A energia fundamental que deu origem à matéria manifesta-se no universo de modo bipolar: positiva e negativa no ser físico, macho e fêmea no ser animal, corpo e alma no ser humano. O corpo é domínio do demônio. A alma é domínio do anjo. O demônio ama a vida terrena. O anjo ama a vida celestial. Demônio e anjo não são entes personalizados; são os pólos opostos da energia que estrutura e dá vida ao ser humano. Ambos são construtivos e destrutivos. O demônio, vida instintiva do ser humano, mostra-se construtivo quando adverte a pessoa do perigo oculto, zela pela preservação do corpo, orienta na busca da pureza do ar e da água e na escolha do alimento, do abrigo, do parceiro e desperta o amor à natureza. O anjo mostra-se construtivo quando inspira bons pensamentos, bons sentimentos e atitudes de elevação moral, religiosa e mística e desperta o amor universal. Demônio e anjo são destrutivos quando há excesso nas funções; quando o ser humano torna-se cativo de um dos pólos. Enquanto encarnado, vivendo neste planeta, o ser humano pertence aos dois mundos simultaneamente: físico e espiritual. A boa qualidade de vida na trajetória terrena exige harmonia entre esses dois pólos. No final, ao demônio caberá a parte física e ao anjo, a parte espiritual. Antes disso, porém, o animal racional deve utilizar a sua inteligência para tirar bom proveito dessa bipolaridade. Evitar que o demônio se torne feroz e que o anjo voe alto demais; que um deles assuma o domínio do ser integralmente. A natureza animal, quando livre, ofusca a razão, guia-se pelos instintos e pelas paixões desenfreadas. A natureza racional, quando livre, pode afastar-se da realidade e fazer da imaginação a sua praia favorita.
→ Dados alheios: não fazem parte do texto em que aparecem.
(* ===== verification/Emit.v ===== *)
(** * Emission parameters: lines 699-716, 754-763 and 901-953 of [main]

    The generated files are templates filled by [string.Template]: the jump
    table ([table.S.tpl]) with [lib_suffix] and [table_size], one copy of
    [trampoline.S.tpl] per function with [lib_suffix], [sym], [offset] and
    [number], and [init.c.tpl] with the loader settings and the quoted list
    of names.  The templates themselves live outside [src/]; this file
    models the values the script computes for them and the keyword
    arguments it passes ([table_args], [tramp_args], [init_args]; the
    substitution is [Template.substitute]), the target
    normalisation that picks the architecture directory and the
    [lib_suffix] sanitiser. *)

From S2P Require Import Prelude PyStr Proc.

Module Emit.
Import Py.

(** ** Target normalisation (lines 699-716) *)

(** [re.match(r"^i[0-9]86", t)] *)
Definition is_i86 (t : string) : bool :=
  match t with
  | String "i" (String d (String "8" (String "6" _))) => is_digit d
  | _ => false
  end.

Definition normalize_target (t : string) : string :=
  if startswith t "arm" then "arm"
  else if is_i86 t then "i386"
  else if startswith t "amd64" then "x86_64"
  else if startswith t "mips64" then "mips64"
  else if startswith t "mips" then "mips"
  else if startswith t "ppc64le" then "powerpc64le"
  else if startswith t "ppc64" then "powerpc64"
  else if startswith t "rv64" then "riscv64"
  else default "" (head (split_char "-" t)).

(** Lines 754-757: the architecture directory must exist; [arch_exists]
    is the file system's answer for [arch/<target>]. *)
Definition select_target (arch_exists : string -> bool) (t : string) : result string :=
  let target := normalize_target t in
  if arch_exists target then Ok target
  else fatal:("unknown architecture '" +:+ target +:+ "'").

(** ** Output names (lines 901-907) *)

Fixpoint strip_suffix (suf s : string) : option string :=
  if String.eqb s suf then Some EmptyString
  else match s with
       | EmptyString => None
       | String c s' => String c <$> strip_suffix suf s'
       end.

(** [re.sub(r"\.def$", "", s)]: [$] also matches before a final newline. *)
Definition strip_def (s : string) : string :=
  match strip_suffix ".def" s with
  | Some r => r
  | None =>
      match strip_suffix (".def" +:+ nl) s with
      | Some r => r +:+ nl
      | None => s
      end
  end.

Definition output_suffix (suffix_arg : option string) (binary : bool) (input_name : string)
  : string :=
  match suffix_arg with
  | Some s => s
  | None => let b := basename input_name in if binary then b else strip_def b
  end.

Definition is_ident_char (c : ascii) : bool :=
  is_upper_ascii c || is_lower_ascii c || is_digit c || ceq c "_".

(** [re.sub(r"[^a-zA-Z_0-9]+", "_", suffix)] *)
Definition lib_suffix_of (suffix : string) : string :=
  join "_" (split_runs (fun c => negb (is_ident_char c)) suffix).

(** ** Template parameters (lines 909-953) *)

(** [table_size=ptr_size * (len(funs) + 1)]: one slot per function and a
    final sentinel. *)
Definition table_size (ptr_size : Z) (funs : list string) : Z :=
  (ptr_size * (Z.of_nat (List.length funs) + 1))%Z.

Record tramp := mk_tramp {
  t_lib_suffix : string;
  t_sym : string;
  t_offset : Z;
  t_number : Z
}.

(** [for i, name in enumerate(funs): tramp_tpl.substitute(...)] *)
Definition trampolines (lib_suffix symbol_prefix : string) (ptr_size : Z) (funs : list string)
  : list tramp :=
  imap (fun i name => mk_tramp lib_suffix (symbol_prefix +:+ name)
                               (Z.of_nat i * ptr_size)%Z (Z.of_nat i)) funs.

Definition dquote : string := String "034"%char EmptyString.

(** [",\n  ".join(f'"{name}"' for name in funs) + ","], or [""] *)
Definition sym_names (funs : list string) : string :=
  match funs with
  | [] => ""
  | _ => join ("," +:+ nl +:+ "  ") (map (fun n => dquote +:+ n +:+ dquote) funs) +:+ ","
  end.

Record init_params := mk_init {
  i_lib_suffix : string;
  i_load_name : string;
  i_dlopen_callback : string;
  i_dlsym_callback : string;
  i_has_dlopen_callback : Z;
  i_has_dlsym_callback : Z;
  i_no_dlopen : Z;
  i_lazy_load : Z;
  i_thread_safe : Z;
  i_sym_names : string
}.

(** [int(bool(x))] *)
Definition int_of_bool (b : bool) : Z := if b then 1%Z else 0%Z.

Definition init_params_of (lib_suffix load_name dlopen_callback dlsym_callback : string)
    (dlopen lazy_load thread_safe : bool) (funs : list string) : init_params :=
  mk_init lib_suffix load_name dlopen_callback dlsym_callback
    (int_of_bool (negb (String.eqb dlopen_callback "")))
    (int_of_bool (negb (String.eqb dlsym_callback "")))
    (int_of_bool (negb dlopen)) (int_of_bool lazy_load) (int_of_bool thread_safe)
    (sym_names funs).

(** ** The keyword arguments of the three [substitute] calls *)

(** Lines 914-916: [lib_suffix=..., table_size=ptr_size * (len(funs) + 1)],
    each value passed through [str()] by [Template.substitute]. *)
Definition table_args (lib_suffix : string) (size : Z) : gmap string string :=
  list_to_map [("lib_suffix", lib_suffix); ("table_size", str_of_Z size)].

(** Lines 923-928. *)
Definition tramp_args (t : tramp) : gmap string string :=
  list_to_map [("lib_suffix", t_lib_suffix t); ("sym", t_sym t);
               ("offset", str_of_Z (t_offset t)); ("number", str_of_Z (t_number t))].

(** Lines 942-953. *)
Definition init_args (p : init_params) : gmap string string :=
  list_to_map [("lib_suffix", i_lib_suffix p); ("load_name", i_load_name p);
               ("dlopen_callback", i_dlopen_callback p); ("dlsym_callback", i_dlsym_callback p);
               ("has_dlopen_callback", str_of_Z (i_has_dlopen_callback p));
               ("has_dlsym_callback", str_of_Z (i_has_dlsym_callback p));
               ("no_dlopen", str_of_Z (i_no_dlopen p)); ("lazy_load", str_of_Z (i_lazy_load p));
               ("thread_safe", str_of_Z (i_thread_safe p)); ("sym_names", i_sym_names p)].

(** ** Theorems *)

Import PyFacts.

(** C4: the jump table has one pointer-sized slot per function plus a
    sentinel; trampoline [i] is generated for the [i]-th function, named
    with the symbol prefix, at offset [i * ptr] and number [i], and its slot
    lies inside the table below the sentinel (spec section 8, first
    invariant and scenario 1). *)
Theorem trampolines_layout ls pfx ptr funs i name :
  (0 <= ptr)%Z -> funs !! i = Some name ->
  trampolines ls pfx ptr funs !! i =
    Some (mk_tramp ls (pfx +:+ name) (Z.of_nat i * ptr) (Z.of_nat i)) /\
  (0 <= Z.of_nat i * ptr /\ Z.of_nat i * ptr + ptr <= table_size ptr funs - ptr)%Z.
Proof.
  intros Hp Hi. split.
  - unfold trampolines. by rewrite list_lookup_imap, Hi.
  - apply lookup_lt_Some in Hi. unfold table_size. nia.
Qed.

Lemma trampolines_layout_witness :
  table_size 8 ["a"; "b"; "c"] = 32%Z /\
  trampolines "lib" "" 8 ["a"; "b"; "c"] !! 2 = Some (mk_tramp "lib" "c" 16 2) /\
  (0 <= Z.of_nat 2 * 8 /\ Z.of_nat 2 * 8 + 8 <= table_size 8 ["a"; "b"; "c"] - 8)%Z.
Proof.
  split; [reflexivity|].
  apply (trampolines_layout "lib" "" 8 ["a"; "b"; "c"] 2 "c"); [lia|reflexivity].
Defined.

Lemma trampolines_length ls pfx ptr funs :
  List.length (trampolines ls pfx ptr funs) = List.length funs.
Proof. apply length_imap. Qed.

(** [lib_suffix] consists of identifier characters only, and
    sanitising it again leaves it unchanged. *)
Theorem lib_suffix_ident s :
  (forall c, In c (list_ascii_of_string (lib_suffix_of s)) -> is_ident_char c = true) /\
  lib_suffix_of (lib_suffix_of s) = lib_suffix_of s.
Proof.
  assert (forall c, In c (list_ascii_of_string (lib_suffix_of s)) -> is_ident_char c = true) as H.
  { intros c Hc. apply join_chars in Hc as [[<-|[]]|(w & Hw & Hc)]; [done|].
    pose proof (split_runs_no_sep _ s w Hw c Hc) as Hn. simpl in Hn.
    by apply negb_false_iff in Hn. }
  split; [done|]. unfold lib_suffix_of at 1.
  rewrite split_runs_free; [done|]. intros c Hc. by rewrite H.
Qed.

Lemma strip_suffix_unfold suf s :
  strip_suffix suf s =
    if String.eqb s suf then Some EmptyString
    else match s with
         | EmptyString => None
         | String c s' => String c <$> strip_suffix suf s'
         end.
Proof. by destruct s. Qed.

Lemma strip_suffix_app suf s : strip_suffix suf (s +:+ suf) = Some s.
Proof.
  induction s as [|c s IH]; rewrite strip_suffix_unfold.
  - by rewrite append_nil_l, String.eqb_refl.
  - rewrite append_cons.
    destruct (String.eqb_spec (String c (s +:+ suf)) suf) as [E|_].
    + apply (f_equal String.length) in E. simpl in E.
      rewrite length_append in E. lia.
    + rewrite IH. done.
Qed.

(** The output suffix of a [.def] input is its base name without the
    [.def] extension: [re.sub(r"\.def$", "", name + ".def")] is [name]. *)
Theorem strip_def_roundtrip s : strip_def (s +:+ ".def") = s.
Proof. unfold strip_def. by rewrite strip_suffix_app. Qed.

Lemma prefix_split_char_head c t w :
  head (split_char c t) = Some w -> String.prefix w t = true.
Proof.
  revert w; induction t as [|d t IH]; intros w; simpl; [by intros [= <-]|].
  destruct (split_char_cons c t) as (w0 & ws & E). rewrite E in IH |- *.
  destruct (ceq c d); intros [= <-]; [done|].
  simpl. destruct (ascii_dec d d); [|done]. by apply IH.
Qed.

(** C30: a target normalises to [arm] exactly when it starts with [arm]:
    [armv8-...], documented as an alias of [aarch64] in the [--target]
    help text, selects the 32-bit [arm] directory. *)
Theorem normalize_target_arm t :
  normalize_target t = "arm" <-> startswith t "arm" = true.
Proof.
  unfold normalize_target. split; [|by intros ->].
  destruct (startswith t "arm") eqn:Ha; [done|].
  repeat match goal with |- context [if ?b then _ else _] => destruct b; [done|] end.
  destruct (head (split_char "-" t)) as [w|] eqn:E; simpl; [|done].
  intros ->. apply prefix_split_char_head in E. unfold startswith in Ha. congruence.
Qed.

Lemma normalize_target_arm_witness :
  startswith "armv8-linux-gnu" "arm" = true /\ normalize_target "armv8-linux-gnu" = "arm".
Proof. split; [reflexivity|]. apply normalize_target_arm. reflexivity. Defined.

(** Spec scenario 6. *)
Example select_target_scenario :
  select_target (fun d => bool_decide (d ∈ ["powerpc64le"; "x86_64"])) "ppc64le-unknown-linux-gnu"
    = Ok "powerpc64le" /\
  select_target (fun d => bool_decide (d ∈ ["powerpc64le"; "x86_64"])) "sparc64"
    = fatal:("unknown architecture 'sparc64'").
Proof. split; vm_compute; reflexivity. Qed.

(** Spec scenario 2: the quoted names, one per line. *)
Example sym_names_scenario :
  sym_names ["alpha"; "beta"] = dquote +:+ "alpha" +:+ dquote +:+ "," +:+ nl +:+ "  " +:+ dquote +:+ "beta" +:+ dquote +:+ ",".
Proof. reflexivity. Qed.

End Emit.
Moderação é preciso. Navegar com emoção. Dirigir com a razão. Ouvir a intuição. Vigiar e orar. Amor por princípio, ordem por base e progresso por fim (Comte). Essência e existência, sem exclusões (Aristóteles + Hegel). Sociedade de consumo: paraíso do demônio. Nela predomina a força demoníaca do ser humano. A força angelical fica cerceada. O ambiente criado pelo mercado, competição acirrada, endeusamento do dinheiro e do patrimônio, prazer em excesso, luxúria, vaidade, tudo estimulado pela propaganda, ostensiva ou subliminar, nos meios de comunicação, cujos proprietários acumulam fortunas, como o diabo gosta. Sem laço espiritual, a família se desagrega e as pessoas se hostilizam diante de situação financeira adversa, da ausência de respeito entre os companheiros ou entre pais e filhos, da falta de boa educação, da equivocada noção do epicurismo e dos maus costumes apoiados pela propaganda e pelos meios de comunicação.
A diferença entre os que têm patrimônio econômico, bom padrão de vida, e os que não têm, desperta inveja, sentimento de injustiça e desejo de vingança ou de compensação. A paixão obnubila a razão. Sexo, violência, traição, sensualidade são os ingredientes de filmes e novelas para satisfazer a natureza demoníaca do consumidor. Diante de tanto estímulo, o demônio assume o comando tão logo reunidas condições propícias. A besta invade outros países, rouba, pratica genocídio, depreda e polui. Enfurecida, a força demoníaca lança criança viva do alto de edifício, estrangula e faz picadinho de pessoas, pratica incesto, assalta, seqüestra, estupra, consome droga. Se a fera pertencer à camada média ou alta da sociedade, a cobertura da mídia será intensa e dura semanas. Se pertencer à camada pobre, haverá, quando muito, notícia na parte interna da última página do jornal.
Passado o furor, a força angelical recupera o seu lugar e a força demoníaca volta à sua função construtiva. O criminoso passa a ser visto como ser humano comum, faz amizade com o policial, recebe apoio da pastoral e das entidades defensoras dos direitos humanos, recebe os benefícios da lei, cumpre pequena parte da pena e volta para o convívio dos seus iguais na sociedade justa e fraterna. Nem todos os presídios estão à altura da dignidade da pessoa humana. Quanto antes o preso ganhar liberdade, melhor para o Estado. A preferência é pela troca da pena de prisão por pena alternativa. Bom mesmo, se não houvesse prisão, nem criminoso, mas isto é sonho de uma noite de verão.